The downtown Miami skyline and Airbnb founders Joe Gebbia, Nathan Blecharczyk and Brian Chesky
The downtown Miami skyline and Airbnb founders Joe Gebbia, Nathan Blecharczyk and Brian Chesky

In the last few years, Airbnb has become wildly popular, shaking up the hotel market in many locations, including South Florida.

According to a recent study by CBRE Hotels’ Americas Research, not all markets in the U.S. are being impacted equally. In the 12-month period covered by the CBRE study — from October 2014 through September 2015 — more than 55 percent of the $2.4 billion spent in the United States by Airbnb users was spent in five cities: New York, Los Angeles, San Francisco, Boston and Miami.

“It would seem like a logical [development] in South Florida,” Leland Pillsbury, chair of Annapolis, Maryland-based Thayer Lodging Group told The Real Deal. “There’s a lot of product here — condos, luxury rentals and second homes,” that can easily be adapted to be short-term rentals, he said.

On the consumer side, Pillsbury said, there is no question that travelers like the choices that Airbnb offers. “In many cases, they are better options than a hotel room, especially for families,” he said.

In spite of the growth of Airbnb’s business, Scott Brush, a Miami-based lodging industry consultant, told TRD that when he talks to his students at Florida International University — where he is an adjunct lecturer in the School of Hospitality and Tourism Management — many of them, who are already in the lodging industry, say that they are not worried about competition. “We offer so much more than an Airbnb,” he said they tell him. “But Airbnb is putting up a lot of people,” Brush said.

Sign Up for the undefined Newsletter

In fact, a lot of hoteliers are thinking about how to respond to the Airbnb juggernaut and some are adopting an ‘If you can’t beat them, join them’ attitude.
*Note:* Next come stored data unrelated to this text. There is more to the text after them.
(** * Admin authentication and session lifecycle (src/routes/index.tsx)

    A shallow embedding of the admin-auth module of the petition site:
    [hashPassword], [getStoredPasswordHash], [storePasswordHash],
    [isPasswordSet], [resetAdminPassword], [authenticateAdmin],
    [validateSession], [logoutAdmin] and [cleanupExpiredSessions], over an
    explicit world holding the [admin_session] table, the browser's
    [localStorage], the clock, the random source and the console.

    Beside it: the SEO settings (src/lib/seo-settings.ts) and the context
    that holds them (src/contexts/SEOContext.tsx) over any ORM, and, from
    the petition page, the postcode pattern of the form and the CSV text
    of the export.

    Layout: JavaScript strings and numbers, the platform's SHA-256, the
    effect monad, the collaborators (ORM, localStorage, Date, crypto), the
    functions of the source, and then the theorems. *)

From Stdlib Require Import String Ascii.
From Stdlib Require Import List ZArith NArith Lia Bool.
From Stdlib Require Decimal DecimalPos DecimalN DecimalZ.
Import ListNotations.

(* ================================================================== *)
(** ** JavaScript strings *)
(* ================================================================== *)

Module JS.

(** A JavaScript string is a sequence of UTF-16 code units. *)
Definition char16 := N.
Definition jsstring := list char16.

(** A string literal of the source (ASCII only). *)
Definition lit (s : string) : jsstring :=
  map N_of_ascii (list_ascii_of_string s).

(** [a === b] on strings. *)
Fixpoint eqb (a b : jsstring) : bool :=
  match a, b with
  | [], [] => true
  | x :: a', y :: b' => N.eqb x y && eqb a' b'
  | _, _ => false
  end.

(** ECMAScript WhiteSpace and LineTerminator code points: what
    [String.prototype.trim] strips and what [parseInt] skips. *)
Definition is_whitespace (c : char16) : bool :=
  (N.eqb c 0x09 || N.eqb c 0x0A || N.eqb c 0x0B || N.eqb c 0x0C ||
   N.eqb c 0x0D || N.eqb c 0x20 || N.eqb c 0xA0 || N.eqb c 0x1680 ||
   (N.leb 0x2000 c && N.leb c 0x200A) ||
   N.eqb c 0x2028 || N.eqb c 0x2029 || N.eqb c 0x202F ||
   N.eqb c 0x205F || N.eqb c 0x3000 || N.eqb c 0xFEFF)%bool.

Fixpoint trimStart (s : jsstring) : jsstring :=
  match s with
  | c :: rest => if is_whitespace c then trimStart rest else s
  | [] => []
  end.

Definition trimEnd (s : jsstring) : jsstring := rev (trimStart (rev s)).

(** [s.trim()] *)
Definition trim (s : jsstring) : jsstring := trimEnd (trimStart s).

(** Truthiness of a string: every string but the empty one. *)
Definition truthy (s : jsstring) : bool :=
  match s with [] => false | _ => true end.

(* ------------------------------------------------------------------ *)
(** *** Numbers rendered and parsed in base 10 and 16 *)

Definition hexdigit (d : N) : char16 :=
  if N.ltb d 10 then (48 + d)%N else (87 + d)%N.

(** [byte.toString(16)] for a byte: one or two lowercase hex digits. *)
Definition toString16 (b : N) : jsstring :=
  if N.ltb b 16 then [hexdigit b]
  else [hexdigit (N.div b 16); hexdigit (N.modulo b 16)].

(** [s.padStart(n, "0")] *)
Definition padStart0 (n : nat) (s : jsstring) : jsstring :=
  repeat 48%N (n - length s) ++ s.

(** [bytes.map(byte => byte.toString(16).padStart(2, "0")).join("")] *)
Definition hex_of_bytes (bytes : list N) : jsstring :=
  flat_map (fun byte => padStart0 2 (toString16 byte)) bytes.

Fixpoint chars_of_uint (d : Decimal.uint) : jsstring :=
  match d with
  | Decimal.Nil => []
  | Decimal.D0 d => 48%N :: chars_of_uint d
  | Decimal.D1 d => 49%N :: chars_of_uint d
  | Decimal.D2 d => 50%N :: chars_of_uint d
  | Decimal.D3 d => 51%N :: chars_of_uint d
  | Decimal.D4 d => 52%N :: chars_of_uint d
  | Decimal.D5 d => 53%N :: chars_of_uint d
  | Decimal.D6 d => 54%N :: chars_of_uint d
  | Decimal.D7 d => 55%N :: chars_of_uint d
  | Decimal.D8 d => 56%N :: chars_of_uint d
  | Decimal.D9 d => 57%N :: chars_of_uint d
  end.

(** [n.toString()] for an integral number: its decimal digits, with a
    leading minus sign when negative. *)
Definition Number_toString (z : Z) : jsstring :=
  match Z.to_int z with
  | Decimal.Pos d => chars_of_uint d
  | Decimal.Neg d => 45%N :: chars_of_uint d
  end.

(** The longest prefix of decimal digits of [s]. *)
Fixpoint digits_prefix (s : jsstring) : Decimal.uint :=
  match s with
  | [] => Decimal.Nil
  | c :: rest =>
      if N.eqb c 48 then Decimal.D0 (digits_prefix rest)
      else if N.eqb c 49 then Decimal.D1 (digits_prefix rest)
      else if N.eqb c 50 then Decimal.D2 (digits_prefix rest)
      else if N.eqb c 51 then Decimal.D3 (digits_prefix rest)
      else if N.eqb c 52 then Decimal.D4 (digits_prefix rest)
      else if N.eqb c 53 then Decimal.D5 (digits_prefix rest)
      else if N.eqb c 54 then Decimal.D6 (digits_prefix rest)
      else if N.eqb c 55 then Decimal.D7 (digits_prefix rest)
      else if N.eqb c 56 then Decimal.D8 (digits_prefix rest)
      else if N.eqb c 57 then Decimal.D9 (digits_prefix rest)
      else Decimal.Nil
  end.

Definition magnitude (s : jsstring) : option Z :=
  match digits_prefix s with
  | Decimal.Nil => None
  | d => Some (Z.of_uint d)
  end.

(** [parseInt(s, 10)]: leading white space is skipped, an optional sign
    is read, then the longest run of decimal digits; [None] is NaN (no
    digit at all).  The result is kept as an exact integer: the source
    only compares it with [Math.floor(Date.now() / 1000)], an integer far
    below 2^53, and rounding to a double is monotone and fixes that
    integer, so the comparison is the same on the exact value. *)
Definition parseInt (s : jsstring) : option Z :=
  match trimStart s with
  | c :: rest =>
      if N.eqb c 45 then option_map Z.opp (magnitude rest)
      else if N.eqb c 43 then magnitude rest
      else magnitude (c :: rest)
  | [] => None
  end.

(** [now > expiresAt] where [expiresAt] may be NaN: any comparison with
    NaN is false. *)
Definition gt_number (now : Z) (expiresAt : option Z) : bool :=
  match expiresAt with
  | Some e => Z.ltb e now
  | None => false
  end.

(* ------------------------------------------------------------------ *)
(** *** [new TextEncoder().encode(s)]: UTF-8 of a UTF-16 string *)

Definition is_high_surrogate (c : char16) : bool :=
  (N.leb 0xD800 c && N.ltb c 0xDC00)%bool.
Definition is_low_surrogate (c : char16) : bool :=
  (N.leb 0xDC00 c && N.ltb c 0xE000)%bool.

Definition utf8_of_code_point (cp : N) : list N :=
  if N.ltb cp 0x80 then [cp]
  else if N.ltb cp 0x800 then
    [0xC0 + N.div cp 64; 0x80 + N.modulo cp 64]%N
  else if N.ltb cp 0x10000 then
    [0xE0 + N.div cp 4096; 0x80 + N.modulo (N.div cp 64) 64;
     0x80 + N.modulo cp 64]%N
  else
    [0xF0 + N.div cp 262144; 0x80 + N.modulo (N.div cp 4096) 64;
     0x80 + N.modulo (N.div cp 64) 64; 0x80 + N.modulo cp 64]%N.

(** Unpaired surrogates are encoded as U+FFFD. *)
Fixpoint utf8_encode (s : jsstring) : list N :=
  match s with
  | [] => []
  | c :: rest =>
      if is_high_surrogate c then
        match rest with
        | d :: rest' =>
            if is_low_surrogate d then
              utf8_of_code_point
                (0x10000 + (c - 0xD800) * 0x400 + (d - 0xDC00))%N
                ++ utf8_encode rest'
            else utf8_of_code_point 0xFFFD ++ utf8_encode rest
        | [] => utf8_of_code_point 0xFFFD
        end
      else if is_low_surrogate c then
        utf8_of_code_point 0xFFFD ++ utf8_encode rest
      else utf8_of_code_point c ++ utf8_encode rest
  end.

End JS.

Abbreviation jsstring := JS.jsstring.

(* ================================================================== *)
(** ** [crypto.subtle.digest("SHA-256", data)] (FIPS 180-4) *)
(* ================================================================== *)

Module SHA256.

Local Open Scope N_scope.

Definition w32 (x : N) : N := x mod 0x100000000.
Definition add32 (x y : N) : N := w32 (x + y).
Definition rotr (n x : N) : N :=
  N.lor (N.shiftr x n) (w32 (N.shiftl x (32 - n))).
Definition not32 (x : N) : N := 0xFFFFFFFF - x.

Definition Ch (x y z : N) : N := N.lxor (N.land x y) (N.land (not32 x) z).
Definition Maj (x y z : N) : N :=
  N.lxor (N.lxor (N.land x y) (N.land x z)) (N.land y z).
Definition Sigma0 (x : N) : N :=
  N.lxor (N.lxor (rotr 2 x) (rotr 13 x)) (rotr 22 x).
Definition Sigma1 (x : N) : N :=
  N.lxor (N.lxor (rotr 6 x) (rotr 11 x)) (rotr 25 x).
Definition sigma0 (x : N) : N :=
  N.lxor (N.lxor (rotr 7 x) (rotr 18 x)) (N.shiftr x 3).
Definition sigma1 (x : N) : N :=
  N.lxor (N.lxor (rotr 17 x) (rotr 19 x)) (N.shiftr x 10).

(** The constants are the first 32 bits of the fractional parts of the
    cube roots (round constants) and square roots (initial hash value) of
    the first primes; they are computed here rather than tabulated. *)
Definition is_prime (p : N) : bool :=
  (1 <? p) &&
  forallb (fun d => negb (p mod N.of_nat d =? 0))
          (seq 2 (N.to_nat p - 2)).

Definition primes_below (bound : nat) : list N :=
  filter is_prime (map N.of_nat (seq 2 (bound - 2))).

(** Integer cube root by bisection on the bits [bits - 1 .. 0]. *)
Fixpoint cube_root_bits (bits : nat) (x r : N) : N :=
  match bits with
  | O => r
  | S bits' =>
      let r' := r + 2 ^ N.of_nat bits' in
      cube_root_bits bits' x (if r' * r' * r' <=? x then r' else r)
  end.

Definition frac_cube_root (p : N) : N :=
  w32 (cube_root_bits 36 (p * 2 ^ 96) 0).

Definition frac_square_root (p : N) : N :=
  w32 (N.sqrt (p * 2 ^ 64)).

Definition K : list N :=
  Eval vm_compute in map frac_cube_root (primes_below 312).

Definition H0 : list N :=
  Eval vm_compute in map frac_square_root (primes_below 20).

(** Big-endian bytes of a number, [n] bytes wide. *)
Fixpoint be_bytes (n : nat) (x : N) : list N :=
  match n with
  | O => []
  | S n' => be_bytes n' (x / 256) ++ [x mod 256]
  end.

Fixpoint be_word (bytes : list N) (acc : N) : N :=
  match bytes with
  | [] => acc
  | b :: rest => be_word rest (acc * 256 + b mod 256)
  end.

(** The message followed by 0x80, zeros up to 56 mod 64, and its length
    in bits as a 64-bit big-endian number. *)
Definition pad (msg : list N) : list N :=
  let len := length msg in
  let zeros := ((64 - ((len + 9) mod 64)) mod 64)%nat in
  msg ++ [0x80] ++ repeat 0 zeros ++ be_bytes 8 (8 * N.of_nat len).

Fixpoint words (n : nat) (bytes : list N) : list N :=
  match n with
  | O => []
  | S n' => be_word (firstn 4 bytes) 0 :: words n' (skipn 4 bytes)
  end.

(** The message schedule, most recent word first. *)
Fixpoint schedule (n : nat) (rev_w : list N) : list N :=
  match n with
  | O => rev_w
  | S n' =>
      let w :=
        add32 (add32 (sigma1 (nth 1 rev_w 0)) (nth 6 rev_w 0))
              (add32 (sigma0 (nth 14 rev_w 0)) (nth 15 rev_w 0)) in
      schedule n' (w :: rev_w)
  end.

Record regs := Regs { ra : N; rb : N; rc : N; rd : N;
                      re : N; rf : N; rg : N; rh : N }.

Definition round (s : regs) (kw : N * N) : regs :=
  let t1 := add32 (add32 (add32 (rh s) (Sigma1 (re s)))
                         (add32 (Ch (re s) (rf s) (rg s)) (fst kw)))
                  (snd kw) in
  let t2 := add32 (Sigma0 (ra s)) (Maj (ra s) (rb s) (rc s)) in
  Regs (add32 t1 t2) (ra s) (rb s) (rc s) (add32 (rd s) t1)
       (re s) (rf s) (rg s).

Definition regs_of (h : list N) : regs :=
  Regs (nth 0 h 0) (nth 1 h 0) (nth 2 h 0) (nth 3 h 0)
       (nth 4 h 0) (nth 5 h 0) (nth 6 h 0) (nth 7 h 0).

Definition compress (h : list N) (block : list N) : list N :=
  let w := rev (schedule 48 (rev (words 16 block))) in
  let s0 := regs_of h in
  let s := fold_left round (combine K w) s0 in
  [add32 (ra s0) (ra s); add32 (rb s0) (rb s);
   add32 (rc s0) (rc s); add32 (rd s0) (rd s);
   add32 (re s0) (re s); add32 (rf s0) (rf s);
   add32 (rg s0) (rg s); add32 (rh s0) (rh s)].

Fixpoint blocks (n : nat) (h : list N) (bytes : list N) : list N :=
  match n with
  | O => h
  | S n' => blocks n' (compress h (firstn 64 bytes)) (skipn 64 bytes)
  end.

(** The 32 bytes of the digest. *)
Definition digest (msg : list N) : list N :=
  let p := pad msg in
  flat_map (be_bytes 4) (blocks (length p / 64) H0 p).

End SHA256.

(* ================================================================== *)
(** ** The world the module runs in *)
(* ================================================================== *)

(** Row identifiers are opaque and assigned by the server; the client
    sends an empty [id] ([no_id]) which the server replaces. *)
Definition Id := nat.
Definition no_id : Id := 0.

(** A row of the [admin_session] table (the ORM's [AdminSessionModel]). *)
Record AdminSession := {
  id : Id;
  data_creator : jsstring;
  data_updater : jsstring;
  create_time : jsstring;
  update_time : jsstring;
  session_token : jsstring;
  expires_at : jsstring;
  user_id : jsstring
}.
In late January, Steve Joyce, CEO of Choice Hotels International, told hotelnewsnow.com that his company is planning to launch a platform that would allow consumers to rent units from third-party vacation rental management companies. The launch could take place as early as mid-February. The vacation rental platform will reward renters with points from the Choice Privileges program and, in the future, Choice might actually get into the consumer-to-consumer rental business itself, said Joyce.
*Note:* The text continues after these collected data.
(** The two ways in which the end of [main] gets to [os.Exit]: after a
    failed write of the success line, with 1, and after the summary,
    with 1 or 0 as the list has a violation of severity Error or has
    none. *)
Lemma reportAndExit_cases (p : Process F) (noWarnings : bool) (violations : list Violation) :
  (exists e,
      violations = [] /\
      snd (Fprintln (wr := Stdout) p "✓ No issues found") = Some e /\
      reportAndExit p noWarnings violations =
      osExit (fst (Fprintf (wr := Stderr)
                     (fst (Fprintln (wr := Stdout) p "✓ No issues found"))
                     ("Error reporting results: " +:+ loader.Error e +:+ newline))) 1) \/
  ((violations = [] -> snd (Fprintln (wr := Stdout) p "✓ No issues found") = None) /\
   exists q,
     reportAndExit p noWarnings violations =
     osExit q (if hasErrors violations then 1 else 0)).
Proof.
  unfold reportAndExit.
  pose proof (reported_Permutation (wr := Stdout) (New p) violations) as Hperm.
  unfold reported in Hperm.
  destruct (Report_cases (wr := Stdout) (New p) violations) as [[-> Hrep] | [Hne Hnil]].
  - rewrite Hrep. cbn [writer].
    destruct (snd (Fprintln (wr := Stdout) p "✓ No issues found")) as [e|] eqn:Hwrite.
    + left. exists e. auto.
    + right. split; [reflexivity|]. cbn [hasErrors existsb].
      destruct (ReportSummary _ []) as [rep' err'] eqn:Hsum.
      pose proof (ReportSummary_no_error (wr := Stdout)
                    (New (fst (Fprintln (wr := Stdout) p "✓ No issues found"))) []
                    eq_refl) as Hnone.
      rewrite Hsum in Hnone. cbn [snd] in Hnone. subst err'.
      exists (writer rep'). now destruct (negb noWarnings && hasWarnings []).
  - right. split; [contradiction|].
    destruct (Report (wr := Stdout) (New p) violations) as [[rep sorted] err].
    cbn [fst snd] in *. subst err.
    rewrite <- (hasErrors_Permutation _ _ Hperm).
    destruct (ReportSummary rep sorted) as [rep' err'] eqn:Hsum.
    exists (writer rep').
    destruct (hasErrors sorted) eqn:Herr.
    + now destruct err'.
    + pose proof (ReportSummary_no_error (wr := Stdout) rep sorted Herr) as Hnone.
      rewrite Hsum in Hnone. cbn [snd] in Hnone. subst err'.
      now destruct (negb noWarnings && hasWarnings sorted).
Qed.

(** C3, as amended. When the process reaches [os.Exit], the exit
    status is not zero exactly when the list has a violation of
    severity Error, or the list is empty and the write of the success
    line returns an error; and a list that is not empty and has
    warnings and infos only gives zero. *)
Theorem exit_status (p : Process F) (noWarnings : bool) (violations : list Violation)
    (s : F) (exitCode : Z) :
  reportAndExit p noWarnings violations = Exited s exitCode ->
  let hasError := exists v, In v violations /\ Violation.Severity v = SeverityError in
  let writeFailed :=
    violations = [] /\ snd (Fprintln (wr := Stdout) p "✓ No issues found") <> None in
  (exitCode <> 0 <-> hasError \/ writeFailed) /\
  (violations <> [] ->
   (forall v, In v violations ->
              Violation.Severity v = SeverityWarning \/ Violation.Severity v = SeverityInfo) ->
   exitCode = 0).
Proof.
  intros Hexit hasError writeFailed.
  pose proof (hasErrors_spec violations) as Hspec. fold hasError in Hspec.
  destruct (reportAndExit_cases p noWarnings violations)
    as [[e [Hnil [Hwrite Hrun]]] | [Hwritten [q Hrun]]];
    rewrite Hrun in Hexit; apply osExit_Exited in Hexit as [_ ->].
  - split.
    + split; [intros _; right; split; [exact Hnil | congruence] | discriminate].
    + intros Hne. contradiction.
  - destruct (hasErrors violations) eqn:Herr.
    + assert (Hex : hasError) by now apply Hspec.
      split; [split; [intros _; now left | discriminate]|].
      intros _ Hmild. destruct Hex as [v [Hin Hv]].
      destruct (Hmild v Hin) as [Hw | Hi]; rewrite Hv in *; discriminate.
    + split; [|reflexivity].
      split; [congruence|].
      intros [Hex | [Hnil Hfail]]; exfalso.
      * apply Hspec in Hex. discriminate.
      * now apply Hfail, Hwritten.
Qed.

Lemma reportAndExit_noWarnings (p : Process F) (violations : list Violation) :
  reportAndExit p true violations = reportAndExit p false violations.
Proof.
  unfold reportAndExit.
  destruct (Report (wr := Stdout) (New p) violations) as [[rep sorted] [e|]]; [reflexivity|].
  destruct (hasErrors sorted); [reflexivity|].
  cbn [negb andb]. destruct (hasWarnings sorted); reflexivity.
Qed.
End ProcessExit.

(** C3, as stated, fails: with no violation at all and the standard
    output on a full device, the write of the success line returns an
    error and the process exits with 1. *)
Lemma exit_status_of_failed_report :
  main.reportAndExit (alg := insertionAlgorithm) (files := fullDevice)
    (stdio.Running ("", "")) false [] =
  stdio.Exited ("", "Error reporting results: no space left on device" +:+ reporter.newline) 1 /\
  main.hasErrors [] = false.
Proof. split; reflexivity. Qed.
(** The candidate of a window that starts at [start]: the tokens
    [start + 3] to [start + 5], that is the characters from [start + 3] up
    to [start + 6]. *)
Lemma peaked_candidate (x y start : Z) (hot : R) (c : R * Z * Z) :
  In start [0; 8; 16] ->
  peak_height (fst (fst (alphabet_window [x; y] start))) = hot ->
  (0 < hot)%R ->
  window_candidate 21 peaked_model [x; y] (snd (char_tokenizer alphabet_context))
                   (alphabet_window [x; y] start) c ->
  c = (peak_score hot, start + 3, start + 6).
Proof.
  intros Hin Hh Hhot (ls & le & score & s & e & first & last & Hm & Hres & Hf & Hl & ->).
  unfold peaked_model in Hm. rewrite Hh in Hm. injection Hm as <- <-.
  assert (Hpad : snd (fst (alphabet_window [x; y] start)) = 0
                 /\ snd (alphabet_window [x; y] start) = start).
  { destruct Hin as [<-|[<-|[<-|[]]]]; split; reflexivity. }
  destruct Hpad as [Hpad Hstart]. rewrite Hpad in Hres. rewrite Hstart in Hf, Hl.
  change (Py.len [x; y] + 2) with 4 in Hres. change (21 - 0 - 1) with 20 in Hres.
  rewrite (peaked_span hot Hhot) in Hres. injection Hres as <- <- <-.
  destruct Hin as [<-|[<-|[<-|[]]]]; vm_compute in Hf, Hl;
    injection Hf as <-; injection Hl as <-; reflexivity.
Qed.

Lemma peaked_model_lengths (network_input : input_dict) :
  exists output_start output_end : list R,
    peaked_model network_input = Ok (output_start, output_end)
    /\ Py.len output_start = 21 /\ Py.len output_end = 21.
Proof.
  eexists _, _. split; [reflexivity|].
  unfold Py.len. rewrite !one_hot_logits_length. split; reflexivity.
Qed.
“The advantage for hotel franchises of partnering with Airbnb,” Guy Trusty, president of Lodging & Hospitality Realty in Miami, told TRD, “is that (it) can help and not compete with their hotels.” Airbnb is really just another reservation system, an intermediary like Expedia, that charges hotels a fee for booking rooms, he said.

Nevertheless, not all hoteliers see Airbnb in this light, not only in South Florida, but nationally. “It seems reasonable that Airbnb will impact hotels in two ways,” said R. Mark Woodworth, senior managing director of CBRE Hotels in a release that accompanied the CBRE report. “For existing hotels, the growth of average daily rates will most likely be curtailed. The fluid nature of Airbnb’s supply suggests that traditional hotels’ historic price premiums realized during peak demand periods will be mitigated. The other impact may be on new hotel construction.”
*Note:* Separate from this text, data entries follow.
(** With one 0/1 label for each feature vector, the part of [main] after
    the forward pass either prints one diagnostic and returns, or ends
    normally having written one model. *)
Lemma main_after_forward_pass_outcomes (all_features : list (list R))
    (all_states : list Z) :
  length all_features = length all_states ->
  Forall (fun v => v = 0%Z \/ v = 1%Z) all_states ->
  (exists msg, main_after_forward_pass all_features all_states
               = Run [Printed msg] (inl Returned))
  \/ (exists events model,
        main_after_forward_pass all_features all_states = Run events (inr tt)
        /\ dumped events = [model]).
Proof.
  intros Hlen Hbin.
  destruct (length all_features =? 0)%nat eqn:Hempty.
  { left. exists NoUsableFrames. unfold main_after_forward_pass.
    rewrite Hempty. reflexivity. }
  pose proof (group_by_state_binary all_features all_states Hbin) as Hgroup.
  destruct (labelled 0 (zip all_features all_states)) as [|v0 bucket0] eqn:Hb0.
  { left. exists (StateHasNoFrames 0). unfold main_after_forward_pass.
    rewrite Hgroup, Hempty. reflexivity. }
  destruct (labelled 1 (zip all_features all_states)) as [|v1 bucket1] eqn:Hb1.
  { left. exists (StateHasNoFrames 1). unfold main_after_forward_pass.
    rewrite Hgroup, Hempty. reflexivity. }
  right.
  destruct (usable_corpus_exports all_features all_states (v0 :: bucket0) (v1 :: bucket1))
    as (events & means & stds & trans & first_state & prior & lls & Hrun & Hdump & _).
  { repeat split; [exact Hlen | exact Hbin | exact Hgroup | discriminate | discriminate]. }
  eauto.
Qed.
End Outcomes.

(** X21: whatever the video and the pose estimator give, [main] never
    raises: it either prints one diagnostic, writes nothing and returns,
    or runs to its last statement having written exactly one model. *)
Theorem main_outcomes (opened : bool) (frames : list (option Features.landmarks)) :
  (exists msg,
      Pipeline.main opened frames
      = Pipeline.Run [Pipeline.Printed msg] (inl Pipeline.Returned))
  \/ (exists events model,
        Pipeline.main opened frames = Pipeline.Run events (inr tt)
        /\ dumped events = [model]).
Proof.
  destruct opened.
  - rewrite main_opened.
    destruct (forward_pass_spec frames) as (Hlen & Hbin & _).
    now apply main_after_forward_pass_outcomes.
  - left. exists Pipeline.CannotOpenVideo. reflexivity.
Qed.

(** ** The exported model *)

Section ExportedModel.
Import Pipeline.
Local Open Scope R_scope.

Lemma fit_gaussians_dims (bucket0 bucket1 means stds : list (list R)) :
  HMM.fit_gaussians [bucket0; bucket1] = Some (means, stds) ->
  exists row0 row1 mu0 mu1 sd0 sd1 : list R,
    In row0 bucket0 /\ In row1 bucket1
    /\ means = [mu0; mu1] /\ stds = [sd0; sd1]
    /\ length mu0 = length row0 /\ length sd0 = length row0
    /\ length mu1 = length row1 /\ length sd1 = length row1
    /\ Forall (fun v => 1e-6 <= v) sd0 /\ Forall (fun v => 1e-6 <= v) sd1.
Proof.
  destruct bucket0 as [|row0 bucket0]; [discriminate|].
  destruct bucket1 as [|row1 bucket1]; [discriminate|].
  unfold HMM.fit_gaussians.
  cbn [NUM_STATES seq mapM lookup list_lookup mbind option_bind mret option_ret
       HMM.fit_gaussian map fst snd].
  intros Hfit. injection Hfit as <- <-.
  exists row0, row1. do 4 eexists.
  split; [left; reflexivity|]. split; [left; reflexivity|].
  split; [reflexivity|]. split; [reflexivity|].
  rewrite !length_map, !length_seq. repeat split;
    apply Forall_map, Forall_forall; intros v _; cbv beta;
    destruct (Rlt_dec v 1e-6); lra.
Qed.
Hotel owners and their guests are not the only ones being impacted by the Airbnb phenomenon, Pillsbury said. Acknowledging that many people like the sharing economy in general, they are not all thrilled about having an Airbnb in their neighborhoods, he said. Nearly 100,000 residents in Broward County said they wanted Uber last summer, Pillsbury said, “but people don’t necessarily want an Airbnb operation going on next door, because of all the partying, the noise and the trash that (these units can) generate.” And the hotel industry has charged that Airbnb units pose life safety issues, because of a lack of sprinkler systems, smoke alarms and building accommodations for the handicapped, he said.

But some municipal officials are taking note of these concerns. In August, the city of Fort Lauderdale passed an ordinance regulating vacation rentals that are not timeshares. Among the requirements for property owners, in order to be officially registered with the city so that they can legally run a vacation rental property, is that their properties pass a maintenance and life safety inspection. In short, government is starting to set some rules for an industry that previously had few, if any.